Listed: State Species of Special Concern.
Description: This species is an elongate salamander with a conspicuously long tail. Coloration of the body is yellowish-orange to yellowish-brown with black spots on the back and sides. The black spots on the sides of the tail form a line of herringbone-shaped markings. The belly is usually unmarked. Larvae are initially unmarked but develop dark mottling on the sides of their body. They then begin to develop a typical adult color pattern.
Habitat/Range: In North Carolina, the long-tailed salamander occurs only in the extreme northwestern corner of the state. They may be found in caves or along the margins of shale or limestone stream beds. Long-tailed salamanders found along streams will commonly take cover under rocks and rotting logs or in rock crevices. Long-tailed salamanders in some locations migrate to and from subsurface habitats and may only be prevalent above ground from mid spring to late summer.
Diet: Both larval and adult long-tailed salamanders are thought to be invertebrate generalists, consuming any invertebrates that may be seasonally or locally available.

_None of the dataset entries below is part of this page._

Lemma start_inv l t : (forall i, l !! i = Some true <-> t = Some i) ->
  inv (start_group l) t /\ data_ok (start_group l).
Proof.
  intros Hl. split.
  - split.
    + intros i. rewrite <- Hl. unfold opening, has_in. simpl. rewrite list_lookup_fmap.
      destruct (l !! i) as [[]|]; simpl; split; try done; try (by left);
        intros [|(w & H & _)]; try done; by apply elem_of_nil in H.
    + intros i p. simpl. rewrite list_lookup_fmap. destruct (l !! i); [|done]. intros E. simplify_eq/=.
      split_and!; try done. split; [done|]. intros H. by apply rest_waiting in H.
    + intros k. split; [done|]. intros H. by apply rest_busy in H.
    + intros w H. by apply elem_of_nil in H.
    + split; constructor.
  - intros i k. unfold data. simpl. rewrite list_lookup_fmap. by destruct (l !! i).
Qed.

Lemma end_data i s : data_ok s -> data_ok (transition_end i s).
Proof.
  intros Hd. unfold transition_end.
  set (s1 := Group (panels s) (insts s) (filter (fun w => w_panel w <> i) (waits s))).
  assert (data_ok s1) as H1 by done. clearbody s1. clear Hd. revert s1 H1.
  induction (filter (fun w => w_panel w = i) (waits s)) as [|w l IH]; intros s1 H1; [done|].
  simpl. apply IH. change (data_ok (complete (Wait i (w_inst w) (w_show w)) s1)).
  apply (data_ok_less s1); [done|apply keeps_complete|]. intros j k. unfold data.
  rewrite complete_panels. destruct (decide _); [|done]. by destruct (panels s1 !! j).
Qed.

Lemma accordion_inv transition s t : accordion transition s t -> inv s t /\ data_ok s.
Proof.
  induction 1 as [l t Hl|prevented i s t _ [Hs Hd] Hw Hi Hp|i s t _ [Hs Hd]].
  - by apply start_inv.
  - destruct (click_inv transition prevented Hp i s t Hs Hw Hd Hi) as (H1 & H2 & _). done.
  - split; [by apply end_inv|by apply end_data].
Qed.

(** C34: A group of panels, each click on a trigger after the transitions of the one
    before: when nothing moves, the open panel is the one clicked last, or none if
    that click closed it (or there was none), and all other panels are closed.
    At every moment at most one panel is open or opening. *)
Theorem accordion_one_open transition s t : accordion transition s t ->
  (forall i j, opening s i -> opening s j -> i = j) /\
  (waits s = [] -> forall i p, panels s !! i = Some p ->
     p_in p = bool_decide (t = Some i) /\ p_collapsing p = false /\ p_collapse p = true).
Proof.
  intros H. destruct (accordion_inv _ _ _ H) as [Hs _]. split.
  - intros i j Hi Hj. apply (inv_open _ _ Hs) in Hi, Hj. congruence.
  - intros Hw i p Hp.
    assert (~ waiting s i) as Hno by (by apply rest_waiting).
    pose proof (has_in_open s t i Hs Hno) as Hin. unfold has_in in Hin. rewrite Hp in Hin.
    destruct (inv_panel _ _ Hs i p Hp) as (Hc & _ & Hcol).
    assert (p_collapsing p = false) as Hf by (destruct (p_collapsing p); [exfalso; by apply Hno, Hc|done]).
    rewrite Hcol, Hf. split_and!; try done. apply eq_true_iff_eq. by rewrite Hin, bool_decide_eq_true.
Qed.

Reproduction: Long-tailed salamanders are thought to breed between late fall and early spring. Eggs are generally deposited in water but are seldom discovered in the field and are thought to be deposited underground in caves or subterranean streams and seeps. Unlike many closely related species, adult long-tailed salamanders are not thought to guard their eggs until hatching. Hatchling salamanders emerge from their eggs with external gills and spend 6 months to a year as fully-aquatic larvae before transforming into terrestrial adults.